* Directions for this task *
The required output is the lines below from the line containing "split_from sep EmptyString s." to the line containing "prompts : list string;", inclusive, retyped exactly. No other lines belong in it.

* Data records *
(** [String.prototype.toLowerCase], on the letters A to Z: the other
    characters, and so every letter outside ASCII, are left as they
    are. *)
Definition lower_ascii (c : ascii) : ascii :=
  let n := N_of_ascii c in
  if ((65 <=? n) && (n <=? 90))%N then ascii_of_N (n + 32) else c.

Fixpoint toLowerCase (s : string) : string :=
  match s with
  | EmptyString => EmptyString
  | String c r => String (lower_ascii c) (toLowerCase r)
  end.

(** [ToBoolean] on a string or [undefined]: [undefined] and [""] are
    falsy. *)
Definition truthy_str (v : option string) : bool :=
  match v with
  | Some s => negb (String.eqb s "")
  | None => false
  end.

(** [Array.prototype.indexOf]. *)
Fixpoint indexOf_from (i : Z) (l : list string) (x : string) : Z :=
  match l with
  | [] => -1
  | y :: r => if String.eqb y x then i else indexOf_from (i + 1) r x
  end.

Definition indexOf (l : list string) (x : string) : Z := indexOf_from 0 l x.

(** [String.prototype.split] on a one-character separator. *)
Fixpoint split_from (sep : ascii) (cur : string) (s : string) : list string :=
  match s with
  | EmptyString => [String.rev cur]
  | String c r =>
      if Ascii.eqb c sep
      then String.rev cur :: split_from sep EmptyString r
      else split_from sep (String c cur) r
  end.

Definition split (sep : ascii) (s : string) : list string :=
  split_from sep EmptyString s.

(** [Array.prototype.slice(0, n)]: a negative [n] counts from the end. *)
Definition slice0 {A} (l : list A) (n : Z) : list A :=
  if n <? 0
  then take (Z.to_nat (Z.max (Z.of_nat (List.length l) + n) 0)) l
  else take (Z.to_nat n) l.

End Js.

Import Js.

(** ** Completions: a value, or a thrown exception *)

(** The identity of a player on the ladder service ([PlayerObject]). *)
Record PlayerObject := {
  regionId : Z;
  realmId : Z;
  profileId : Z;
}.

(** The four calls of the upstream client [server.sas]. *)
Inductive Call :=
| GetProfile (profile : PlayerObject)
| GetLegacyMatchHistory (profile : PlayerObject)
| GetLadderSummary (profile : PlayerObject)
| GetLadder (profile : PlayerObject) (ladderId : Z).

Inductive JsError :=
| TypeError
| SyntaxError
| MongoError
| Rejected (c : Call).
(** The rejection of an [inquirer] prompt that the operator interrupts. *)
Definition ExitPromptError : JsError :=
  {| errName := "ExitPromptError";
     errMessage := "User force closed the prompt with SIGINT";
     isTtyError := false |}.

(** How the console renders an error after a label. *)
Definition showError (e : JsError) : string := errName e ++ ": " ++ errMessage e.

(** [chalk] only colours its argument. *)
Module chalk.
Definition red (s : string) : string := s.
Definition yellow (s : string) : string := s.
Definition green (s : string) : string := s.
Definition blue (s : string) : string := s.
Definition bold (s : string) : string := s.
Definition dim (s : string) : string := s.
End chalk.

(** What the program hands to a process-spawning primitive. *)
Inductive Invocation :=
| SpawnSync (cmd : string) (args : list string)
| ZxCall (pieces : list string)
| Spawn (cmd : string) (args : list string) (shell : bool)
| BunCall (commandLine : string).

(** The observable trace of a run: lines and chunks written to the two
    output streams, the prompts shown, the subprocesses started. *)
Record Proc := mkProc {
  stdoutLog : list string;
  stderrLog : list string;
  prompts : list string;
  spawned : list Invocation
}.

Definition startProc : Proc := mkProc [] [] [] [].

(** How an asynchronous computation ends: with a value, with a thrown error
    (a rejected promise), with [process.exit(code)], or never. *)
Inductive Res (A : Type) :=
| Ret (a : A)
| Throw (e : JsError)
| Exit (code : Z)
| Pending.

Arguments Ret {A} a.
Arguments Throw {A} e.
Arguments Exit {A} code.
Arguments Pending {A}.

Definition M (A : Type) : Type := Proc -> Res A * Proc.
(** * my_web_board: task lifecycle, balance transfer and chat fan-out

    A shallow embedding of [shared/models.py], [shared/schemas.py],
    [quest_service/main.py] and [chat_service/main.py], and of the routing
    of [api_gateway/main.py] and the bookkeeping of
    [notification_service/main.py].

    - Rows of the [users] and [tasks] tables are kept in finite maps keyed by
      their primary key; [chat_messages] is a list of rows.
    - [Float] columns and Python [float]s are IEEE binary64 numbers
      ([PrimFloat.float]); integer ids and timestamps are [Z].
    - A request handler runs against a SQLAlchemy session: it mutates a
      working copy of the database and publishes it with [db.commit()].
      Handlers are written in a state-and-exception monad whose state records
      every committed database state, so that what other requests can observe
      is explicit.
    - Collaborators that are not part of the repository (JWT verification,
      the database's ORDER BY, the peers behind the WebSockets) are taken as
      section variables or as an interface with laws. *)

From Stdlib Require Import Floats.
From stdpp Require Import gmap strings list sorting.

Local Open Scope Z_scope.

(* 0.1 is read as the nearest binary64 number, as Python reads it. *)
Set Warnings "-inexact-float".

(** ** Python helpers *)

(** [min(a, b)] of the Python builtin: the first argument is kept unless a
    later one is strictly smaller. *)
Definition py_min (a b : float) : float :=
  if (b <? a)%float then b else a.

(** [s.split(sep)] for a non-empty separator: a left-to-right scan for
    non-overlapping occurrences of [sep].  [skip] counts the characters of a
    matched separator that are still to be dropped, [cur] is the piece being
    collected. *)
Fixpoint split_from (sep : string) (skip : nat) (cur : string) (s : string)
  : list string :=
  match s with
  | EmptyString => [cur]
  | String c s' =>
      match skip with
      | S k => split_from sep k cur s'
      | O =>
          if String.prefix sep s
          then cur :: split_from sep (String.length sep - 1) EmptyString s'
          else split_from sep 0 (cur +:+ String c EmptyString) s'
      end
  end.
(** * custom-qmood: CSV merge with overrides and QMOOD metric recalculation

    A shallow embedding of [custom-qmood.py]: the row matcher
    ([extract_class_name], [match_files]), the merge engine ([merge_csvs])
    and the metric recalculator ([recalculate_qmood_metrics]) together with
    the pieces of the Python runtime they rely on (substring test,
    [re.sub] with word boundaries on a literal pattern, and [eval] on the
    expression fragment the formulas live in); and of [main], the reading
    of the [--add-columns] option and the merge followed by the
    recalculation ([main_core]).  Reading and writing the CSV files and
    [argparse] are not modelled.

    Modelling conventions.
    - A pandas [DataFrame] as produced by [pd.read_csv]: a [RangeIndex]
      (rows are identified by their position [0 .. nrows-1]) and an ordered
      list of named columns.
      Column names are strings and are taken to be distinct, as
      [read_csv] makes them; where a definition meets a repeated name it
      takes the first column of that name.
    - A cell is missing ([NaN] of [read_csv], [pd.NA] of [merge_csvs]), a
      number or a string.  Numbers are binary64 floating-point numbers
      ([float], the primitive IEEE 754 doubles), computed with as numpy
      computes with [float64]: every operation rounds to nearest, ties to
      even.  An integer cell stands for the double of the same value,
      which is what pandas makes of it when the column meets a
      coefficient of a formula.  Arithmetic on a string cell raises.
      Columns carry no dtype: a cell takes any value.
    - A Python exception is [None]; the code has a single handler
      ([except Exception]) so the kind of the exception is not kept.
    - Strings are byte strings; case mapping, white space and word
      characters are the ASCII ones, so [PyStr.lower], [strip] and the
      word boundary of [PyRe] are those of Python on ASCII text.  The
      statements that depend on the letters or the blanks of a name say
      that the name is ASCII ([is_ascii]). *)

From Stdlib Require Import List String Ascii Bool Arith Lia ZArith Floats.
Import ListNotations.
Local Open Scope string_scope.
Local Open Scope nat_scope.
(** Six significant digits and the decimal exponent of [num / den > 0]. *)
Definition six_digits (num den : Z) : Z * Z :=
  let k := decimal_exponent num den in
  let d := if (k <=? 5)%Z then div_nearest_even (num * 10 ^ (5 - k)) den
           else div_nearest_even num (den * 10 ^ (k - 5)) in
  if (d =? 1000000)%Z then (100000%Z, (k + 1)%Z) else (d, k).

Fixpoint zeros (n : nat) : string :=
  match n with
  | O => ""
  | S n => String "0" (zeros n)
  end.

Definition with_fraction (int frac : string) : string :=
  match strip_zeros frac with
  | "" => int
  | f => int ++ "." ++ f
  end.

Definition exponent_text (x : Z) : string :=
  let a := Z.abs x in
  (if (x <? 0)%Z then "e-" else "e+") ++
  (if (a <? 100)%Z then digits_of 2 a "" else digits_of 3 a "").

Definition format_g (num den : Z) : string :=
  let '(d, x) := six_digits num den in
  let ds := digits_of 6 d "" in
  if ((x <? -4) || (6 <=? x))%Z then
    with_fraction (substring 0 1 ds) (substring 1 5 ds) ++ exponent_text x
  else if (x <? 0)%Z then
    with_fraction "0" (zeros (Z.to_nat (- x - 1)) ++ ds)
  else
    let i := Z.to_nat (x + 1) in
    with_fraction (substring 0 i ds) (substring i (6 - i) ds).

Definition print_double (d : float) : string :=
  match Prim2SF d with
  | S754_zero s => if s then "-0" else "0"
  | S754_infinity s => if s then "-inf" else "inf"
  | S754_nan => "nan"
  | S754_finite s m e =>
      (if s then "-" else "") ++
      (if (0 <=? e)%Z then format_g (Zpos m * 2 ^ e) 1
       else format_g (Zpos m) (2 ^ (- e)))
  end.

(** <cmath>: the functions [run] calls.  Their values are not computed
    here; a theorem that needs one of them says which. *)
Record libm := {
  cos : float -> float;
  exp : float -> float;
  log : float -> float;
  sin : float -> float;
  tan : float -> float;
  pow : float -> float -> float
}.
Lemma seek_updates_position_at_once_witness :
  let s := run [EvResponse 0 (Status 200); EvLoadedMetadata 0 30] (mount props_real) in
  let s' := step (EvSeek [50%Q]) s in
  decision s = Real
  /\ (exists au', heap s' !! 0 = Some au' /\ (currentTime au' == 15)%Q
                  /\ (positionFraction s' == 1 / 2)%Q)
  /\ step (EvSeek [50%Q]) (mount props_real) = mount props_real.
Proof.
  pose (s := run [EvResponse 0 (Status 200); EvLoadedMetadata 0 30] (mount props_real)).
  pose (au := mkAudio "https://x/a.mp3" "auto" 1 true 0 (Num 30) false None (Some 7)).
  assert (Hl : heap s !! 0 = Some au) by (vm_compute; reflexivity).
  assert (Hnz : ~ (30 == 0)%Q) by discriminate.
  destruct (seek_updates_position_at_once s [50%Q]) as (_ & Hk).
  destruct (Hk 0 au 30%Q 50%Q [] eq_refl eq_refl Hl eq_refl Hnz eq_refl)
    as (_ & _ & _ & _ & H30).
  destruct (seek_updates_position_at_once (mount props_real) [50%Q]) as (Hu & _).
  split; [vm_compute; reflexivity|]. split.
  - apply H30; reflexivity.
  - apply Hu. right. exists 0, (mkAudio "https://x/a.mp3" "auto" 1 true 0 NaN false None (Some 7)).
    repeat split.
Defined.

(** *** Invariants of the progress value *)

Lemma quiet_refl au : quiet au au.
Proof. repeat split. now left. Qed.

Lemma quiet_trans a b c : quiet a b -> quiet b c -> quiet a c.
Proof.
  intros (H1 & H2 & H3) (H4 & H5 & H6). repeat split; try congruence.
  destruct H6 as [H6|H6]; [|now right]. destruct H3; [left|right]; congruence.
Qed.

Lemma Forall2_quiet_refl (h : list Audio) : Forall2 quiet h h.
Proof. induction h; constructor; auto using quiet_refl. Qed.

Lemma Forall2_quiet_alter f a (h k : list Audio) :
  (forall x, quiet x (f x)) -> Forall2 quiet h k -> Forall2 quiet h (alter f a k).
Proof.
  intros Hf HF. revert a. induction HF as [|x y h k Hxy HF IH]; intros a.
  - constructor.
  - destruct a as [|a]; cbn; constructor; auto.
    eapply quiet_trans; [exact Hxy|apply Hf].
Qed.

Lemma quiet_with_paused b x : quiet x (with_paused b x).
Proof. repeat split. now left. Qed.
Lemma quiet_with_volume v x : quiet x (with_volume v x).
Proof. repeat split. now left. Qed.
Lemma quiet_with_src_empty x : quiet x (with_src "" x).
Proof. repeat split. now right. Qed.
Lemma quiet_release x : quiet x (release x).
Proof. repeat split. now right. Qed.

Create HintDb quiet.
#[local] Hint Resolve Forall2_quiet_refl Forall2_quiet_alter quiet_with_paused
  quiet_with_volume quiet_with_src_empty quiet_release : quiet.

Lemma dispatch_inert e s : inert_event e = true -> inert s (dispatch e s).
Proof.
  intros He. destruct e; try discriminate He; clear He; player s;
    constructor; grind; auto 6 with quiet.
Qed.

Lemma same_media_quiet a b : same_media a b -> quiet a b.
Proof. intros (H1 & _ & _ & H4 & H5 & _). repeat split; auto. Qed.

Lemma commit_inert o n : inert n (commit o n).
Proof.
  constructor.
  - left. apply commit_progress.
  - apply commit_duration.
  - now rewrite commit_mounted.
  - apply commit_audioRef.
  - apply commit_loadCleanupRef.
  - eapply Forall2_impl; [apply commit_heap|]. apply same_media_quiet.
Qed.

Lemma media_ok_quiet a b : quiet a b -> media_ok a -> media_ok b.
Proof. intros (H1 & H2 & _). unfold media_ok. now rewrite H1, H2. Qed.

Lemma Forall_media_ok_quiet (h k : list Audio) :
  Forall2 quiet h k -> Forall media_ok h -> Forall media_ok k.
Proof.
  induction 1 as [|x y h k Hxy _ IH]; intros HF; [constructor|].
  apply Forall_cons in HF as [Hx HF]. constructor; eauto using media_ok_quiet.
Qed.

* Response to this task *
  split_from sep EmptyString s.

(** [Array.prototype.slice(0, n)]: a negative [n] counts from the end. *)
Definition slice0 {A} (l : list A) (n : Z) : list A :=
  if n <? 0
  then take (Z.to_nat (Z.max (Z.of_nat (List.length l) + n) 0)) l
  else take (Z.to_nat n) l.

End Js.

Import Js.

(** ** Completions: a value, or a thrown exception *)

(** The identity of a player on the ladder service ([PlayerObject]). *)
Record PlayerObject := {
  regionId : Z;
  realmId : Z;
  profileId : Z;
}.

(** The four calls of the upstream client [server.sas]. *)
Inductive Call :=
| GetProfile (profile : PlayerObject)
| GetLegacyMatchHistory (profile : PlayerObject)
| GetLadderSummary (profile : PlayerObject)
| GetLadder (profile : PlayerObject) (ladderId : Z).

Inductive JsError :=
| TypeError
| SyntaxError
| MongoError
| Rejected (c : Call).
(** The rejection of an [inquirer] prompt that the operator interrupts. *)
Definition ExitPromptError : JsError :=
  {| errName := "ExitPromptError";
     errMessage := "User force closed the prompt with SIGINT";
     isTtyError := false |}.

(** How the console renders an error after a label. *)
Definition showError (e : JsError) : string := errName e ++ ": " ++ errMessage e.

(** [chalk] only colours its argument. *)
Module chalk.
Definition red (s : string) : string := s.
Definition yellow (s : string) : string := s.
Definition green (s : string) : string := s.
Definition blue (s : string) : string := s.
Definition bold (s : string) : string := s.
Definition dim (s : string) : string := s.
End chalk.

(** What the program hands to a process-spawning primitive. *)
Inductive Invocation :=
| SpawnSync (cmd : string) (args : list string)
| ZxCall (pieces : list string)
| Spawn (cmd : string) (args : list string) (shell : bool)
| BunCall (commandLine : string).

(** The observable trace of a run: lines and chunks written to the two
    output streams, the prompts shown, the subprocesses started. *)
Record Proc := mkProc {
  stdoutLog : list string;
  stderrLog : list string;
  prompts : list string;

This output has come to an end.